The protest was part of a wider walkout movement across North America in solidarity with the people of Gaza. In Montreal, SPHR McGill, SPHR Concordia, Solidarité pour les droits humains des Palestiniennes et Palestiniens at Université de Montréal (UdeM) and Université du Québec à Montréal (UQÀM), and Al Raya Dawson partnered to organize and promote the walkout. The organizations listed three demands on their social media platforms: “Divestment from weapons’ manufacturers which arm Israel’s genocide in Gaza,” “an immediate end to Israel’s siege on Gaza and U.S. and Canada funding for Israel,” and “to cease exchange programs with Israeli institutions and cut ties with current and future Zionist donors.”
On Oct. 7, Hamas staged an attack that killed more than 1,400 Israelis and resulted in more than 200 people being taken hostage, according to the Associated Press. Israel has retaliated by launching an extensive bombing campaign, and now ground incursions, in Gaza. Estimates place the Palestinian death toll since Oct. 7 at over 9,000 and the number of people displaced at over 1.4 million, according to Al Jazeera and the Associated Press.
McGill has sent out a series of university-wide statements following the Oct. 7 attack, including one that specifically mentions SPHR McGill, accusing the group of “celebrating violence” on social media and demanding that the group stop using the McGill name. Other McGill communications have encouraged “looking out for each other in sorrowful times” and referenced the university’s Initiative against Islamophobia and Antisemitism (IAIAS).
Protester Salma El emphasized the importance of everyone—not just people from the Middle East—demonstrating support for the Palestinian cause, and called for an immediate ceasefire.
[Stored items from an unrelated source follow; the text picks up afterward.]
(* ===== verification/Router.v ===== *)
(** [internal/localrouter]: the router that joins the two local parties of a DKG
    session to each other and to the platform.  [validation.go] is modelled by the
    functions on [frameValidator]; [router.go] by [lstep], which performs one atomic
    section of a goroutine (between two points where another one can run), and by
    [rstep], which interleaves any number of goroutines. *)
From stdpp Require Import base tactics option list strings numbers gmap relations.
From Stdlib Require Import ZArith Lia Ascii String.
From S2P Require Import Prelude GoText Sha256.

#[local] Open Scope string_scope.

(** * The frame of the MPC core library, with the fields the repository uses *)

Record Frame := {
  f_SessionID : string; f_MessageID : string; f_Seq : Z; f_Round : Z; f_RoundHint : Z;
  f_Broadcast : bool; f_Stage : string; f_Protocol : string; f_FromParty : string;
  f_ToParty : string; f_MessageType : string; f_Payload : bytes; f_PayloadHash : string;
  f_DerivationContextHash : string;
}.

#[export] Instance Frame_eq_dec : EqDecision Frame.
Proof. solve_decision. Defined.

(** * validation.go *)

Record Config := {
  SessionID : string; PlatformPartyID : string; PrimaryPartyID : string;
  RecoveryPartyID : string; Stage : string; Protocol : string;
}.

(** [frameRecord.digest]. *)
Abbreviation frameRecord := bytes (only parsing).
Record sequenceRecord := { messageID : string; digest : bytes }.

Record frameValidator := {
  seen : gmap string frameRecord;
  maxSequence : gmap string Z;
  sequenceOwner : gmap string (gmap Z sequenceRecord);
}.

Definition newFrameValidator : frameValidator :=
  {| seen := ∅; maxSequence := ∅; sequenceOwner := ∅ |}.

Definition payloadHash (payload : bytes) : string :=
  hex_encode (String.substring 0 8 (sha256 payload)).

Definition frameKey (frame : Frame) : string :=
  let recipient := if f_Broadcast frame then "*" else f_ToParty frame in
  String.concat "|" [f_SessionID frame; f_FromParty frame; recipient; f_MessageID frame;
                     format_int (f_Seq frame)].

(** [%t] and the [\x00]-separated [Sprintf] formats. *)
Definition format_bool (b : bool) : string := if b then "true" else "false".
Definition nul : ascii := "000".
Definition nul_join : list string -> string := String.concat (String nul "").

Definition frame_text (frame : Frame) : string :=
  nul_join [f_SessionID frame; f_Stage frame; f_Protocol frame; format_int (f_Seq frame);
    format_int (f_Round frame); format_int (f_RoundHint frame); format_bool (f_Broadcast frame);
    f_FromParty frame; f_ToParty frame; f_MessageType frame; f_PayloadHash frame;
    f_DerivationContextHash frame; hex_encode (f_Payload frame)].
Definition frameDigest (frame : Frame) : bytes := sha256 (frame_text frame).
Lemma lstep_other_point r p c r' p' e q : lstep r p c = Some (r', p', e) -> point_ok r q ->
  (finisher q = true -> finisher p = false) -> (receiveDone r = true -> receiver p = false) ->
  (finished r = true -> finisher p = false) -> point_ok r' q.
Proof.
  intros H Hq H1 H2 H3.
  destruct (lstep_monotone _ _ _ _ _ _ H) as (M1 & M2 & M3 & M4 & _).
  destruct (lstep_errors _ _ _ _ _ _ H) as [E1 E2].
  destruct q; cbn in *; try done; auto.
  - destruct Hq; auto.
  - destruct Hq; auto.
  - destruct Hq; auto.
  - destruct Hq as (? & ? & ?). split_and!; auto. rewrite E1, E2; auto.
  - destruct Hq as [? ->]. split; auto. rewrite E2; auto.
Qed.

Lemma lstep_receiver r p c r' p' e : lstep r p c = Some (r', p', e) ->
  (receiver p' = true -> receiver p = true) /\
  (startOnce r = true -> receiveDone r = false -> receiveDone r' = true -> p = NetExit /\ p' = Returned) /\
  (forall q, e = Some (Spawn q) -> startOnce r = false /\ startOnce r' = true /\
    receiveDone r' = receiveDone r).
Proof.
  intros H. destruct p; run_step H; cbn in *; split_and!; intros; simplify_eq/=; try done; try congruence;
    rewrite ?orb_true_iff, ?orb_false_r in *; try congruence; auto;
    try (by destruct who).
  all: match goal with H : _ = true |- _ => rewrite ?negb_true_iff in H end; split_and!; auto.
Qed.

Lemma lstep_finisher r p c r' p' e : lstep r p c = Some (r', p', e) -> finisher p' = true ->
  (finisher p = true /\ finished r' = finished r /\ finishOnce r' = finishOnce r) \/
  (finishOnce r = false /\ finishOnce r' = true /\ finished r' = finished r).
Proof.
  intros H Hp'. destruct p; run_step H; cbn in *; try done; auto;
    destruct who; cbn in *; try case_match; done.
Qed.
“I am North African, so we’re kind of brothers with Palestinians,” she said. “To be seeing a genocide happening all over again and no one is talking about it just makes you lose hope in humanity, lose hope in leaders. And I just think that maybe, if anything would have happened to Ukrainians, maybe the world would have reacted another way. Just because it’s Palestinians, no one is saying anything.”
As the crowd grew, SPHR McGill organizers started by leading chants and then delivered a land acknowledgement, drawing a parallel between settler colonialism in Canada and historic Palestine. Chants of “FREE, FREE, FREE PALESTINE” and “VIVA, VIVA, PALESTINA” echoed through the centre of campus as a large Palestinian flag was hung on a rolling whiteboard behind the speakers.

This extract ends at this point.